Torniamo a quell’altra dicotomia: vuoi figli o non ne vuoi? Le sfumature non sono ammesse. Io, invece, me le sono prese tutte.
A dodici anni avevo cominciato a fare la baby sitter ai miei cugini, con quei soldi mi ero poi pagata i sabati sera dell’adolescenza fino all’università e intanto avevo imparato a cambiare pannolini, intrattenere insieme un neonato e un quattrenne, preparare paste al pomodoro semplici e profumate e molte altre cose che forse mi torneranno utili (o forse no, anche i bambini sono tutti diversi tra loro). Poi i miei cugini erano diventati grandi, io mi ero trasferita, avevo cominciato a scrivere. Intanto, le mie amiche facevano figli per caso, per sbaglio, per volontà, con ostinazione, con noncuranza, erano rimaste incinte da uomini sbagliati o da compagni perfetti, avevano analizzato la loro infertilità e scelto la fecondazione assistita oppure l’adozione.
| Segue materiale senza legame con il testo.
Lemma ToNumber_numeric (v : JVal) :
  numeric v = true -> exists n, v = JNum n.
Proof. destruct v; try discriminate. intros _. now eexists. Qed.

Lemma slide_place_val (cur : JVal) (n : num) (idx : nat) :
  ToNumber cur = Val n -> exists p, slide_place cur idx = Val p.
Proof.
  intros H. unfold slide_place, lt_js, gt_js. rewrite H. cbn. now eexists.
Qed.

(** Evaluating expressions leaves the world as it is. *)
Lemma mapM_eval {A B} (f : A -> result B) (l : list A) (w : World) :
  exists r, mapM (fun x => eval (f x)) l w = (r, w).
Proof.
  revert w. induction l as [| x l IH]; intros w; cbn [mapM].
  - now eexists.
  - unfold bind at 1, eval at 1. destruct (f x) as [b | e]; [| eexists; reflexivity].
    destruct (IH w) as (r & Hr). unfold bind at 1. rewrite Hr.
    destruct r; now eexists.
Qed.

Lemma mapM_eval_val {A B} (f : A -> result B) (l : list A) (w : World) :
  (forall x, exists b, f x = Val b) ->
  exists r, mapM (fun x => eval (f x)) l w = (Val r, w).
Proof.
  intros Hf. revert w. induction l as [| x l IH]; intros w; cbn [mapM].
  - now eexists.
  - unfold bind at 1, eval at 1. destruct (Hf x) as (b & ->).
    destruct (IH w) as (r & Hr). unfold bind at 1. rewrite Hr.
    now eexists.
Qed.

Lemma updateSlidesPosition_val (w : World) (n : num) :
  ToNumber (current (state w)) = Val n ->
  updateSlidesPosition w = (Val tt, w).
Proof.
  intros H. unfold updateSlidesPosition, bind.
  destruct (mapM_eval_val (slide_place (current (state w))) (seq 0 (dom w)) w)
    as (r & ->); [| reflexivity].
  intros idx. now apply (slide_place_val _ n).
Qed.

Lemma updateSlidesPosition_frame (w : World) :
  exists r, updateSlidesPosition w = (r, w).
Proof.
  unfold updateSlidesPosition, bind.
  destruct (mapM_eval (slide_place (current (state w))) (seq 0 (dom w)) w)
    as (r & ->).
  destruct r; now eexists.
Qed.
Qualche volta ci eravamo allontanate, perché i nostri mondi si erano naturalmente divisi, ma perlopiù a me piacevano i bambini, mi piacevano le mamme, mi piaceva la vita delle donne con tanta determinazione, mi piaceva un po’ meno quando qualcuna insisteva: e tu? Più che sentirmi offesa, mi sembrava una domanda un po’ impicciona e mi veniva da ridere perché più o meno mi stavano chiedendo cosa succedeva dentro le mie lenzuola prima ancora che nella mia testa. Pensavo a Bridget Jones quando diceva che una donna incinta, in fondo, è una costretta a confessare a tutti di aver appena fatto sesso. (Sento molto mio questo stralunato pudore britannico).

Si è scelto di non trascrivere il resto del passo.